Dans un premier temps, le Conseil d’Etat rappelle la définition fonctionnelle de l’avance au regard de l’article 87 du code des marchés publics. L’avance vise à assurer que le sous-traitant et même l’attributaire d’un marché en règle générale puisse disposer des capacités financières indispensables aux préparatifs sereins de l’exécution de ce marché.
 
Partant de ce constat et rappelant les articles 88 et 115 de l’ancien code des marchés publics, le Conseil d’Etat précise que l’avance est déduite du décompte général définitif du marché, à défaut elle est déduite du décompte partiel, ou dans un dernier cas des prestations effectivement réalisées si le marché est résilié avant son exécution complète.
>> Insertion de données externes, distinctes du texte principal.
Lemma block_kinv s A t x o b timeout l' q' :
  kinv s A -> tcbs s !! t = Some x -> task_state x = K_RDY -> prio x <> RHINO_IDLE_PRI ->
  blks (ob s) !! o = Some b -> timeout_ok timeout ->
  srep l' q' (blks (ob s)) (block_queues s (blk_policy b) o timeout t x A) ->
  kinv (mkK l' q' (<[t := blocked (gl s) o timeout x]> (tcbs s)) (gl s) (ob s) (umem s))
    (block_queues s (blk_policy b) o timeout t x A).
Proof.
  intros HI Ht Hst Hpr Ho Hto Hs. destruct (blocked_fields (gl s) o timeout x) as (F1 & F2 & F3 & F4).
  assert (Hin : forall i, t ∈ A i <-> in_list x i) by (intros; by apply (kinv_in s)).
  pose proof (ki_task _ _ HI _ _ Ht) as [Kp Kb Kt Ks].
  assert (tick_head x = None) as Hth.
  { destruct (tick_head x); [|done]. destruct Kt as [K|K]; [done| |]; by rewrite Hst in K. }
  apply (kinv_update s A); [done|by eexists|done| | | | | |].
  - intros u i Hu. unfold block_queues.
    qcases; rewrite ?elem_of_blk_insert, ?elem_of_lrm, ?elem_of_tick_insert; naive_solver.
  - intros i. unfold block_queues. destruct i as [p|o'|]; unfold in_list; rewrite ?F1, ?F2, ?F3, ?F4; simpl.
    + qcases; [rewrite elem_of_lrm|rewrite Hin]; simpl; naive_solver.
    + qcases; [rewrite elem_of_blk_insert|rewrite Hin; simpl; rewrite Hst]; naive_solver.
    + qcases. rewrite elem_of_tick_insert, Hin. simpl. rewrite Hth. naive_solver.
  - split; rewrite ?F1, ?F2, ?F3; simpl; [done|eauto|by left|done].
  - intros o' b' Ho' Hb'. eapply prio_sorted_same_prio; [done..|]. unfold block_queues.
    pose proof (ki_sorted _ _ HI _ _ Ho' Hb') as Hso. qcases.
    rewrite Hb'. simpl. by eapply prio_insert_sorted.
  - unfold block_queues. qcases. eapply tick_insert_sorted; [done..| | |apply HI].
    + rewrite Hin. simpl. rewrite Hth. naive_solver.
    + unfold blocked, armed. by destruct (timeout =? _).
  - pose proof (ki_idle _ _ HI). unfold block_queues. qcases.
Qed.
End Block.

Section BlockWp.
Implicit Types (s : kstate) (A : queues) (t : tid) (x y : ktask_t) (o : oid).

Lemma kinv_dom s A i u : kinv s A -> u ∈ A i -> is_Some (tcbs s !! u).
Proof. intros HI Hu. apply (ki_mem _ _ HI) in Hu as (y & Hy & _). eauto. Qed.

Lemma kinv_idle_rest s A t x :
  kinv s A -> prio x <> RHINO_IDLE_PRI ->
  has_ready (<[LReady (prio x) := lrm t (A (LReady (prio x)))]> A).
Proof.
  intros HI Hp. exists RHINO_IDLE_PRI. rewrite q_insert, decide_False by congruence. apply HI.
Qed.

(** Linking the task into the object's list. *)
Lemma wp_blk_link s A o b t x (Q : unit -> kstate -> Prop) :
  rings (lm s) (nodes (blks (ob s)) A) -> blks (ob s) !! o = Some b -> tcbs s !! t = Some x ->
  tfree A (LBlk o) t -> (forall u, u ∈ A (LBlk o) -> is_Some (tcbs s !! u)) ->
  (forall l', rings l' (nodes (blks (ob s))
      (<[LBlk o := blk_insert (blk_policy b) (tcbs s) (prio x) t (A (LBlk o))]> A)) -> Q tt (with_lm l' s)) ->
  wp (b <- blk_get o ;;
      if bool_decide (blk_policy b = BLK_POLICY_FIFO) then klist_insert (NBlk o) (NTask t)
      else pend_list_add (NBlk o) t) Q s.
Proof.
  intros HG Ho Ht Hf Hd HQ. unfold blk_get. wsteps. destruct (blk_policy b) eqn:Eb; simpl.
  - by apply (wp_pend_list_add (blks (ob s)) A o b t x).
  - apply (wp_task_insert (blks (ob s)) A (LBlk o) (NBlk o) (A (LBlk o)) t []); [done| | |done|done].
    + by eapply hdr_blk.
    + by rewrite app_nil_r.
Qed.

Lemma wp_arm s A t x timeout (Q : unit -> kstate -> Prop) :
  kinv s A -> tcbs s !! t = Some x -> task_state x = K_RDY -> 0 < timeout ->
  forall x1, prio x1 = prio x ->
  (forall l', rings l' (nodes (blks (ob s)) (<[LTick := tick_insert (gl s) (tcbs s) timeout t (A LTick)]> A)) ->
     Q tt (with_ltc l' (<[t := armed (gl s) timeout x1]> (tcbs s)) s)) ->
  wp (when (negb (timeout =? RHINO_WAIT_FOREVER)) (tick_list_insert t timeout)) Q
    (with_tc (<[t := x1]> (tcbs s)) s).
Proof.
  intros HI Ht Hst Hto x1 Hx1 HQ. unfold tick_insert, armed in HQ.
  pose proof (ki_task _ _ HI _ _ Ht) as [Kp Kb Kt Ks].
  assert (t ∉ A LTick) as Hnt.
  { rewrite (kinv_in _ _ _ _ LTick HI Ht). simpl. intros K. apply Kt in K. rewrite Hst in K. by destruct K. }
  destruct (Z.eqb_spec timeout RHINO_WAIT_FOREVER) as [->|Hne]; simpl.
  - apply wp_ret. apply HQ. eapply rings_ext; [apply HI|]. intros j. unfold nodes. by qcases.
  - apply (wp_tick_list_insert (blks (ob s)) A t x1); simpl; [apply HI|by simplify_map_eq|done|done| |].
    + intros u Hu. destruct (decide (u = t)) as [->|]; [done|].
      rewrite lookup_insert_ne by done. by eapply kinv_dom.
    + intros l' Hl'. rewrite insert_insert_eq. apply HQ.
      erewrite (insert_before_ext _ _ _ _) in Hl'; [exact Hl'|]. intros u Hu. simpl.
      unfold tick_rest. rewrite lookup_insert_ne; [done|]. by intros ->.
Qed.

Lemma wp_pend_to_blk_obj s A t x o b timeout (Q : unit -> kstate -> Prop) :
  kinv s A -> tcbs s !! t = Some x -> task_state x = K_RDY -> prio x <> RHINO_IDLE_PRI ->
  blks (ob s) !! o = Some b -> timeout_ok timeout ->
  (forall l' q',
     kinv (mkK l' q' (<[t := blocked (gl s) o timeout x]> (tcbs s)) (gl s) (ob s) (umem s))
       (block_queues s (blk_policy b) o timeout t x A) ->
     Q tt (mkK l' q' (<[t := blocked (gl s) o timeout x]> (tcbs s)) (gl s) (ob s) (umem s))) ->
  wp (pend_to_blk_obj o t timeout) Q s.
Proof.
  intros HI Ht Hst Hpr Ho Hto HQ. unfold pend_to_blk_obj.
  apply wp_bind, (wp_task_upd _ x); [done|].
  apply wp_bind, (wp_arm s A t x timeout); [done..|by apply timeout_ok_pos|done|]. intros l1 Hl1.
  apply wp_bind. eapply wp_task_upd; [by simplify_map_eq|]. unfold with_ltc, with_tc; simpl.
  rewrite insert_insert_eq. fold (blocked (gl s) o timeout x).
  set (A1 := <[LTick := _]> A) in *.
  assert (EA : A1 (LReady (prio x)) = A (LReady (prio x))) by (unfold A1; by rewrite q_insert, decide_False).
  assert (EB : A1 (LBlk o) = A (LBlk o)) by (unfold A1; by rewrite q_insert, decide_False).
  destruct (kinv_split _ _ _ _ (LReady (prio x)) HI Ht) as (a & c & Hac & Hl); [by split|].
  destruct (blocked_fields (gl s) o timeout x) as (_ & F2 & _ & _).
  apply wp_bind, (wp_ready_list_rm (blks (ob s)) A1 t (blocked (gl s) o timeout x) a c); rewrite ?F2; simpl.
  - split; [done|]. eapply rq_rep_ext; [apply HI|]. intros p. unfold A1. by rewrite q_insert, decide_False.
  - by simplify_map_eq.
  - by eapply ok_prio, ki_task.
  - by rewrite EA.
  - exists RHINO_IDLE_PRI. unfold A1. rewrite !q_insert, !decide_False by congruence. apply HI.
  - intros l2 q2 Hs2. rewrite <- Hl in Hs2.
    apply (wp_blk_link _ (<[LReady (prio x) := lrm t (A (LReady (prio x)))]> A1) o b t (blocked (gl s) o timeout x)); simpl.
    + apply Hs2.
    + done.
    + by simplify_map_eq.
    + rewrite Hl. intros j Hj. apply (tfree_removed _ _ _ (LReady (prio x)) _ _ _ Hl1); [by rewrite EA|].
      by destruct j.
    + intros u. rewrite q_insert, decide_False by done. rewrite EB. intros Hu.
      destruct (decide (u = t)) as [->|]; simplify_map_eq; [done|]. by eapply kinv_dom.
    + intros l3 Hl3. apply HQ. apply block_kinv; [done..|].
      rewrite q_insert, decide_False, EB in Hl3 by done.
      change (prio (armed (gl s) timeout (set_task_blk_obj (Some o) x))) with (prio (blocked (gl s) o timeout x)) in Hl3.
      rewrite F2 in Hl3.
      unfold block_queues. fold A1.
      assert (t ∉ A (LBlk o)) as Hnb.
      { rewrite (kinv_in _ _ _ _ (LBlk o) HI Ht). simpl. rewrite Hst. naive_solver. }
      replace (blk_insert (blk_policy b) (tcbs s) (prio x) t (A (LBlk o)))
        with (blk_insert (blk_policy b) (<[t:=blocked (gl s) o timeout x]> (tcbs s)) (prio x) t (A (LBlk o))).
      2:{ destruct (blk_policy b); [|done]. apply insert_before_ext. intros u Hu.
          rewrite prio_of_insert_ne; [done|]. by intros ->. }
      split; [exact Hl3|]. eapply rq_rep_ext; [apply Hs2|]. intros p. by rewrite q_insert, decide_False.
Qed.
End BlockWp.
Si aucune prestation n’a été réalisée, quand bien même le sous-traitant a engagé des dépenses visant à leur exécution, le pouvoir adjudicateur peut, de plein droit, obtenir remboursement de l’avance.
 
Enfin, plus intéressant, le Conseil d’Etat apporte quelques précisions sur l’articulation entre l’avance perçue par un sous-traitant, les dépenses qu’il a engagées pour préparer l’exécution des prestations confiées, et la faute du titulaire du marché qui a motivé la résiliation du marché. En ce sens, le juge administratif indique que le sous-traitant peut exercer une action que l’on pourrait appeler récursoire devant le juge judiciaire, visant à obtenir du titulaire du marché par la faute duquel il a été résilié le remboursement des sommes engagées pour préparer l’exécution des prestations objets de la sous-traitance.
 
En conséquence, le Conseil d’Etat casse et annule l’arrêt rendu par la CAA de Bordeaux, lequel avait estimé que le remboursement de l’avance par le sous-traitant était fondé sur l’enrichissement sans cause et non sur les articles 88 et 115 de l’ancien code des marchés publics.